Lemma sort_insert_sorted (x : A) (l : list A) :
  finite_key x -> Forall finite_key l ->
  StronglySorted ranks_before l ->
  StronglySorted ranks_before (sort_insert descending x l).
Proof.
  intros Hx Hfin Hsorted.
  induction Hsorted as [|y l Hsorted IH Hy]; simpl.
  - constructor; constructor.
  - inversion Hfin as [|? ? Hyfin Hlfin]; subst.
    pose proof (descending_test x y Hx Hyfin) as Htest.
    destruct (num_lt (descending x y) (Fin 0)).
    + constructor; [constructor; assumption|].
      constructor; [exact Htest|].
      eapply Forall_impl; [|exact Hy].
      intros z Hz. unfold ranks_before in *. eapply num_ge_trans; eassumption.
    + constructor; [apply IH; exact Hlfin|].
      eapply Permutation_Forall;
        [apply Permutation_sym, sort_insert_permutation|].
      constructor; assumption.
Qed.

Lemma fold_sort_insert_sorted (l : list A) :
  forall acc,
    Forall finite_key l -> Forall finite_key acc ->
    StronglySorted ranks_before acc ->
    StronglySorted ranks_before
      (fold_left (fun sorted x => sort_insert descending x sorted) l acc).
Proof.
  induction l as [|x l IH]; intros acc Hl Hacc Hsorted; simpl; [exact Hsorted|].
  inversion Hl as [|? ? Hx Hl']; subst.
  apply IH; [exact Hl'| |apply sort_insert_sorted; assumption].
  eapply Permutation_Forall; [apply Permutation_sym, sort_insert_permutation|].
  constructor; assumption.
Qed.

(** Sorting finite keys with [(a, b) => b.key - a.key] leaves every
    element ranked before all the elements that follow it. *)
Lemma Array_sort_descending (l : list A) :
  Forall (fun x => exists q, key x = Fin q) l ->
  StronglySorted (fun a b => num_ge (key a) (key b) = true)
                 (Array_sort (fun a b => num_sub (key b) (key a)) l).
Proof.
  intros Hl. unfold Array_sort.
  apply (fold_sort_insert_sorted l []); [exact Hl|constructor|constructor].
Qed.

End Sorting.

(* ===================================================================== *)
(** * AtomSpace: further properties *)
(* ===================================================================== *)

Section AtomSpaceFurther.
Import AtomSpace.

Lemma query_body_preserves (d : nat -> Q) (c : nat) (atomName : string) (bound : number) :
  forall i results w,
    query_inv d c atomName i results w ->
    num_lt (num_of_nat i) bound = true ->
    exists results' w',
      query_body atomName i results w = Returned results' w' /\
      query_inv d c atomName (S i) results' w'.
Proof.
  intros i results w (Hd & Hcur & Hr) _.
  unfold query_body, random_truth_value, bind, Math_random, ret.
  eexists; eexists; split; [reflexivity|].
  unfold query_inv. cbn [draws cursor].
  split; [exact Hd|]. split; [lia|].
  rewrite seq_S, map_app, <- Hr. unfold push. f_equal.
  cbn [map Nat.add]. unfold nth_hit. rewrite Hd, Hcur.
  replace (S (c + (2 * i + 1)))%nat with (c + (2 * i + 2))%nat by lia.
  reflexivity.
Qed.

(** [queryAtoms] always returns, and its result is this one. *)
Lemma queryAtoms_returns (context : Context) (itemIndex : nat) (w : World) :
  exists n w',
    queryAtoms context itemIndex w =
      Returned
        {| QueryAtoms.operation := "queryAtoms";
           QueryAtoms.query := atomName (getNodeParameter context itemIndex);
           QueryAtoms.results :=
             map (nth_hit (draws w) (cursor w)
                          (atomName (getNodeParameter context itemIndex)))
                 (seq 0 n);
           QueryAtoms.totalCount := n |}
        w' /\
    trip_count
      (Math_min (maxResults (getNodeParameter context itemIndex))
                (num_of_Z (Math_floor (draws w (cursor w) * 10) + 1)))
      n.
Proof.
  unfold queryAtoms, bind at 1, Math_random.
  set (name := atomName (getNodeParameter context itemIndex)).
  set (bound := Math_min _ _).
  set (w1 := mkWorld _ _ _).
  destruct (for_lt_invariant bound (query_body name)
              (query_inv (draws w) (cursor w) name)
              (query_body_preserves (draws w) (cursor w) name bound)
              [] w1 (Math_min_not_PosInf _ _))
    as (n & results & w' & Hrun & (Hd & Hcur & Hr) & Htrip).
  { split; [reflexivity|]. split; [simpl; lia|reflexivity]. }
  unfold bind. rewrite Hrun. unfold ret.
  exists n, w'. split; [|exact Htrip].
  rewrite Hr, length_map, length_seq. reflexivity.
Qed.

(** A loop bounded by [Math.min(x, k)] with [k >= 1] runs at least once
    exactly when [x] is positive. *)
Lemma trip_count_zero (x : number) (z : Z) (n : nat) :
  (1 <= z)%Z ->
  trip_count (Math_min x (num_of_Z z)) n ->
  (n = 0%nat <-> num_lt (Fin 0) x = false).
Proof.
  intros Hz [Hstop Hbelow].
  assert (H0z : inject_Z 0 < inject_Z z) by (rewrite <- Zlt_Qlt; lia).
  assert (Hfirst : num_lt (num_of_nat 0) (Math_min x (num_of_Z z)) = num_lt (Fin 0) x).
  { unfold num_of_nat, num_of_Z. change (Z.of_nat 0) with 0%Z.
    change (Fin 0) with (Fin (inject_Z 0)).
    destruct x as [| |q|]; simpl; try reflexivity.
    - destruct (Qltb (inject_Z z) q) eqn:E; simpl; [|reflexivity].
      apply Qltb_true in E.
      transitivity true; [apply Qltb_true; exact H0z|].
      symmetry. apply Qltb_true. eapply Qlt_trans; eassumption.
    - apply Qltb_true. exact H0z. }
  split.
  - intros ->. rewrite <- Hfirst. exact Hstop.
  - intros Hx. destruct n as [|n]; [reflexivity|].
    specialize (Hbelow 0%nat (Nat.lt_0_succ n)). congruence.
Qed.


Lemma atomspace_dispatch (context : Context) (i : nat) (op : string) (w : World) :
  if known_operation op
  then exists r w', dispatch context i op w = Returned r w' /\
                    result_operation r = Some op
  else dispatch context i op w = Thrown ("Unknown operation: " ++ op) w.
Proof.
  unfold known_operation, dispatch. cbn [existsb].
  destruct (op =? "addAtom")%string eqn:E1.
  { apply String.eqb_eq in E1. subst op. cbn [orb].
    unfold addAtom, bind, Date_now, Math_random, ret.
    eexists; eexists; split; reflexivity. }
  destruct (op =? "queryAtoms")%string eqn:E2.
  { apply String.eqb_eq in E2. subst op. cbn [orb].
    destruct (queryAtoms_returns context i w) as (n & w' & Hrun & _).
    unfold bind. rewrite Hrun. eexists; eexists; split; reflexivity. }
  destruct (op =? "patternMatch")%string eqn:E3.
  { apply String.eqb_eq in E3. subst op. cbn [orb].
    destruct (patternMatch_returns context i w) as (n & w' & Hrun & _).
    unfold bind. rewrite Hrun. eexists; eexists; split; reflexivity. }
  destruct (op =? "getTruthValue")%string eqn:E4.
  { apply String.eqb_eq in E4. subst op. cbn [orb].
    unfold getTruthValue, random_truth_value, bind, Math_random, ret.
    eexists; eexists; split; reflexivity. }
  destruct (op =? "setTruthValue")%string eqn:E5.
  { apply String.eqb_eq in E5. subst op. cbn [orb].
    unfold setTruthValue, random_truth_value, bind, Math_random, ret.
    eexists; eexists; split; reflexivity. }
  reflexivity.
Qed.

EXERCISE:
Answer with one number only, the count of lines in the material above that hold "change".

COMPLETED EXERCISE:
2